PAGE 5
The Weight Of Obligation
by
It was silly, even childish, to dwell on the subject, he reflected, and yet he could not banish it from his mind. It was always before him, in one form or another. He felt the strength in his lean muscles, and sneered at the thought that Mort should be deceived. If it came to a physical test he felt sure he could break his slighter partner with his bare hands, and as for endurance–well, he was hungry for a chance to demonstrate it.
They talked little; men seldom converse in the wastes, for there is something about the silence of the wilderness which discourages speech. And no land is so grimly silent, so hushed and soundless, as the frozen North. For days they marched through desolation, without glimpse of human habitation, without sight of track or trail, without sound of a human voice to break the monotony. There was no game in the country, with the exception of an occasional bird or rabbit, nothing but the white hills, the fringe of alder tops along the watercourses, and the thickets of gnarled, unhealthy spruce in the smothered valleys.

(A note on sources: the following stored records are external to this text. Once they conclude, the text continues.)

(** Labels after labelling or clearing an entry. *)
Lemma labels_ok_set s i L :
  labels_ok s -> (i < lock_num)%nat -> (forall j, c_lab s j = L -> L = 0) -> labels_ok (set_lab i L s).
Proof.
  intros [Hr Hu] Hi Hf. split; cbn; unfold upd.
  - intros j. case_decide; [by subst | apply Hr].
  - intros j k. repeat case_decide; subst; try done; intros H1 H2.
    + by destruct H1; apply (Hf k).
    + by destruct H1; rewrite H2; apply (Hf j).
    + by apply Hu.
Qed.

Lemma absent_all s L : labels_ok s -> L <> 0 -> absent s L lock_num -> forall j, c_lab s j = L -> L = 0.
Proof.
  intros [Hr _] HL Ha j Hj. destruct (decide (j < lock_num)%nat) as [Hlt | Hge]; [by destruct (Ha j Hlt) |].
  destruct Hge. apply Hr. congruence.
Qed.

Lemma has_mod_take s t L : has_mod (set_mod (mod_index L) (Some t) s) t L.
Proof. apply upd_same. Qed.

Lemma holds_take s t i : holds (set_mutex i (Some t) s) t i.
Proof. apply upd_same. Qed.

Lemma absent_0 s L : absent s L 0.
Proof. intros i Hi. lia. Qed.

Lemma absent_S s L k : absent s L k -> c_lab s k <> L -> absent s L (S k).
Proof. intros Ha Hk i Hi. destruct (decide (i = k)) as [-> | ?]; [done | apply Ha; lia]. Qed.

Lemma absent_ge s L k k' : absent s L k -> (k' <= k)%nat -> absent s L k'.
Proof. intros Ha Hk i Hi. apply Ha. lia. Qed.

#[export] Hint Resolve has_mod_take holds_take absent_0 absent_S absent_ge : conc.

(** Splits a step of [exec] into the program points of the thread. *)
Ltac exec_cases E Hp :=
  unfold exec in E;
  match type of E with
  | context [c_pc ?s ?t] =>
      destruct (c_pc s t) as [| ? hm ? | | | | | | | | | | | | | | | | | | | | | | |] eqn:Epc
  end;
  match type of E with context [match ?a with Call _ => _ | Go => _ end] => destruct a | _ => idtac end; try done;
  cbn in Hp; repeat case_match; simplify_eq; destruct_and?;
  repeat match goal with
  | H : (_ =? _) = true |- _ => apply Z.eqb_eq in H
  | H : (_ =? _) = false |- _ => apply Z.eqb_neq in H
  | H : (_ <? _)%nat = true |- _ => apply Nat.ltb_lt in H
  | H : (_ <? _)%nat = false |- _ => apply Nat.ltb_ge in H
  end.

(** What the other threads know. *)
Lemma exec_stable s s' t a u : cinv s -> exec t a s = Some s' -> u <> t -> stable s s' u.
Proof.
  intros [_ Hi] E Hu. destruct (Hi t) as [Hp _]. exec_cases E Hp; apply stable_goto; eauto with conc.
Qed.

(** The labels stay unique. *)
Lemma exec_labels s s' t a : cinv s -> exec t a s = Some s' -> labels_ok s'.
Proof.
  intros [Hl Hi] E. destruct (Hi t) as [Hp He]. exec_cases E Hp; try done; cbn in He.
  - apply (labels_ok_set s); [done | done |]. by eapply absent_all.
  - apply (labels_ok_set s); [done | | done]. apply Hl. congruence.
Qed.

(** What the thread itself knows at its next point. *)
Lemma exec_pc_ok s s' t a :
  cinv s -> exec t a s = Some s' -> pc_ok s' t (c_pc s' t) /\ pc_entry (c_pc s' t).
Proof.
  intros [_ Hi] E. destruct (Hi t) as [Hp He].
  exec_cases E Hp; cbn in *; rewrite upd_same; cbn; unfold holds, has_mod, absent in *; cbn;
    split_and?; eauto using upd_same with conc.
  - by apply absent_S.
  - by eapply absent_ge.
  - apply absent_0.
  - subst label. apply upd_same.
Qed.

Lemma exec_other_pc s s' t a u : exec t a s = Some s' -> u <> t -> c_pc s' u = c_pc s u.
Proof.
  intros E Hu. assert (Hp : True) by done. exec_cases E Hp; cbn; by apply upd_other.
Qed.

Lemma cinv_exec s s' t a : cinv s -> exec t a s = Some s' -> cinv s'.
Proof.
  intros Hc E. split; [by eapply exec_labels |]. intros u. destruct (decide (u = t)) as [-> | Hne].
  - by eapply exec_pc_ok.
  - rewrite (exec_other_pc _ _ _ _ _ E Hne). destruct (proj2 Hc u) as [Hu He]. split; [| done].
    by eapply stable_pc_ok; [eapply exec_stable |].
Qed.

Lemma cinv_init : cinv c_init.
Proof. split; [by split |]. by intros t. Qed.

Lemma cinv_steps s s' : cinv s -> rtc cstep s s' -> cinv s'.
Proof. intros Hi H. induction H as [| s1 s2 s3 (t & a & E) _ IH]; [done |]. apply IH. by eapply cinv_exec. Qed.

Lemma cinv_reachable s : reachable s -> cinv s.
Proof. apply cinv_steps, cinv_init. Qed.

(** ** Mutual exclusion *)

Lemma locked_exclusive s t u L L' i j :
  cinv s -> c_pc s t = Locked L i -> c_pc s u = Locked L' j -> t <> u -> L <> L' /\ i <> j.
Proof.
  intros [[_ Hu] Hi] Ht Hu' Hne. destruct (Hi t) as [Hp _], (Hi u) as [Hp' _]. rewrite Ht in Hp. rewrite Hu' in Hp'.
  cbn in *. unfold holds in *. destruct_and!.
  assert (i <> j) by congruence. split; [| done]. intros <-. assert (i = j) by (apply Hu; congruence). done.
Qed.

(** ** Mutexes that are never released *)

(** The entry whose mutex the program of a thread will release. *)
Definition pc_holds (p : pc) : option nat :=
  match p with
  | UnwantRead _ i | UnwantWrite _ i _ | Recheck _ i | FindRecheck _ i | FindLabel _ i | FindRelease _ i
  | FindModUnlock _ i | Locked _ i | UnTest _ i | UnWaitMod _ i | UnRetest _ i | UnLabel _ i | UnMutex _ i
  | HandMod _ i | HandMutex _ i => Some i
  | _ => None
  end.

(** Thread [t] holds the mutex of entry [i], but has forgotten about it. *)
Definition leaked (s : cstate) (t i : nat) : Prop := c_mutex s i = Some t /\ pc_holds (c_pc s t) <> Some i.

Lemma leaked_exec s s' u a t i :
  cinv s -> exec u a s = Some s' -> leaked s t i -> leaked s' t i /\ c_lab s' i = c_lab s i.
Proof.
  intros Hc E [Hm Hh]. destruct (decide (t = u)) as [<- | Hne].
  - destruct (proj2 Hc t) as [Hp _]. unfold leaked.
    exec_cases E Hp; cbn in *; rewrite ?upd_same; cbn; unfold holds, has_mod in *; unfold upd;
      repeat case_decide; subst; split_and?; try done; try congruence.
  - pose proof (exec_stable _ _ _ _ t Hc E Hne) as [Hsm _ Hsl _].
    split; [| by apply Hsl]. split; [by apply Hsm |]. by rewrite (exec_other_pc _ _ _ _ _ E Hne).
Qed.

Their destination was a mysterious stream at the headwaters of the unmapped Kuskokwim, where rumor said there was gold, and whither they feared other men were hastening from the mining country far to the north.

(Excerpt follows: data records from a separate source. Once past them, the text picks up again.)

Lemma reach_find label T : forall k, (k <= lock_num)%nat -> length T = lock_num ->
  (forall j e, (j < k)%nat -> T !! j = Some e -> ~ (ml_label e = 0 /\ ml_mutex e = false)) -> reach (FindTest label 0) T (FindTest label k) T.
Proof using.
  induction k as [| k IH]; intros Hk Hlen Hno; [apply reach_refl |].
  destruct (lookup_lt_is_Some_2 T k) as [e He]; [lia |].
  eapply reach_trans; [apply IH; [lia | done | intros j e' Hj; apply Hno; lia] |]. eapply reach_find_next; [done |]. apply (Hno k e); [lia | done].
Qed.

Lemma find_label_spec T label i : find_label T label = Some i ->
  exists e, T !! i = Some e /\ ml_label e = label /\ forall j e', (j < i)%nat -> T !! j = Some e' -> ml_label e' <> label.
Proof using.
  unfold find_label. destruct (list_find _ T) as [[j e] |] eqn:E; [| done]. intros [= <-].
  apply list_find_Some in E as (He & Hl & Hno). exists e. split_and!; [done | done |]. intros j' e' Hj He'. by apply (Hno j' e').
Qed.

Lemma find_label_none T label : find_label T label = None -> forall j e, T !! j = Some e -> ml_label e <> label.
Proof using.
  unfold find_label. destruct (list_find _ T) as [[j e] |] eqn:E; [done |]. intros _ j e He.
  apply list_find_None in E. rewrite Forall_forall in E. apply E. by eapply list_elem_of_lookup_2.
Qed.

Lemma find_free_spec T i : find_free T = Some i ->
  exists e, T !! i = Some e /\ ml_label e = 0 /\ ml_mutex e = false /\
    forall j e', (j < i)%nat -> T !! j = Some e' -> ~ (ml_label e' = 0 /\ ml_mutex e' = false).
Proof using.
  unfold find_free. destruct (list_find _ T) as [[j e] |] eqn:E; [| done]. intros [= <-].
  apply list_find_Some in E as (He & [Hl Hm] & Hno). exists e. split_and!; [done | done | done |]. intros j' e' Hj He'. by apply (Hno j' e').
Qed.

(** The whole scan at START. *)
Lemma reach_scan_hit label hm T i : length T = lock_num -> find_label T label = Some i ->
  reach (Scan label hm 0) T (if hm then FoundMod label i else WantRead label i) T.
Proof using.
  intros Hlen (e & He & Hl & Hno)%find_label_spec. pose proof (lookup_lt_Some _ _ _ He) as Hlt. rewrite Hlen in Hlt.
  apply (reach_trans _ _ (Scan label hm i) T); [| exact (reach_hit label hm i T e He Hl)].
  exact (reach_scan label hm T i (Nat.lt_le_incl _ _ Hlt) Hlen Hno).
Qed.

Now it is a penalty of the White Country that men shall think of women; Cantwell began to brood upon the Katmai girl, for she was the last; her eyes were haunting and distance had worked its usual enchantment. He reflected that Mort had shouldered him aside and won her favor, then boasted of it. Johnny awoke one night with a dream of her, and lay quivering.
“She was only a squaw,” he said, half aloud. “If I’d really tried–“
Grant lay beside him, snoring, the heat of their bodies intermingled. The waking man tried to compose himself, but his partner’s stertorous breathing irritated him beyond measure; for a long time he remained motionless, staring into the gray blurr of the tent top. He had played out. He owed his life to the man who had cheated him of the Katmai girl, and that man knew it. He had become a weak, helpless thing, dependent upon another’s strength, and that other now accepted his superiority as a matter of course. The obligation was insufferable, and–it was unjust. The North had played him a devilish trick, it had betrayed him, it had bound him to his benefactor with chains of gratitude which were irksome. Had they been real chains they could have galled him no more than at this moment.
As time passed the men spoke less frequently to each other. Grant joshed his mate roughly, once or twice, masking beneath an assumption of jocularity his own vague irritation at the change that had come over them. It was as if he had probed at an open wound with clumsy fingers.
Cantwell had by this time assumed most of those petty camp tasks which provoke tired trailers, those humdrum duties which are so trying to exhausted nerves, and of course they wore upon him as they wear upon every man. But, once he had taken them over, he began to resent Grant’s easy relinquishment; it rankled him to realize how willingly the other allowed him to do the cooking, the dish-washing, the fire-building, the bed-making. Little monotonies of this kind form the hardest part of winter travel, they are the rocks upon which friendships founder and partnerships are wrecked. Out on the trail, nature equalizes the work to a great extent, and no man can shirk unduly, but in camp, inside the cramped confines of a tent pitched on boughs laid over the snow, it is very different. There one must busy himself while the other rests and keeps his legs out of the way if possible. One man sits on the bedding at the rear of the shelter, and shivers, while the other squats over a tantalizing fire of green wood, blistering his face and parboiling his limbs inside his sweaty clothing. Dishes must be passed, food divided, and it is poor food, poorly prepared at best. Sometimes men criticize and voice longings for better grub and better cooking. Remarks of this kind have been known to result in tragedies, bitter words and flaming curses–then, perhaps, wild actions, memories of which the later years can never erase.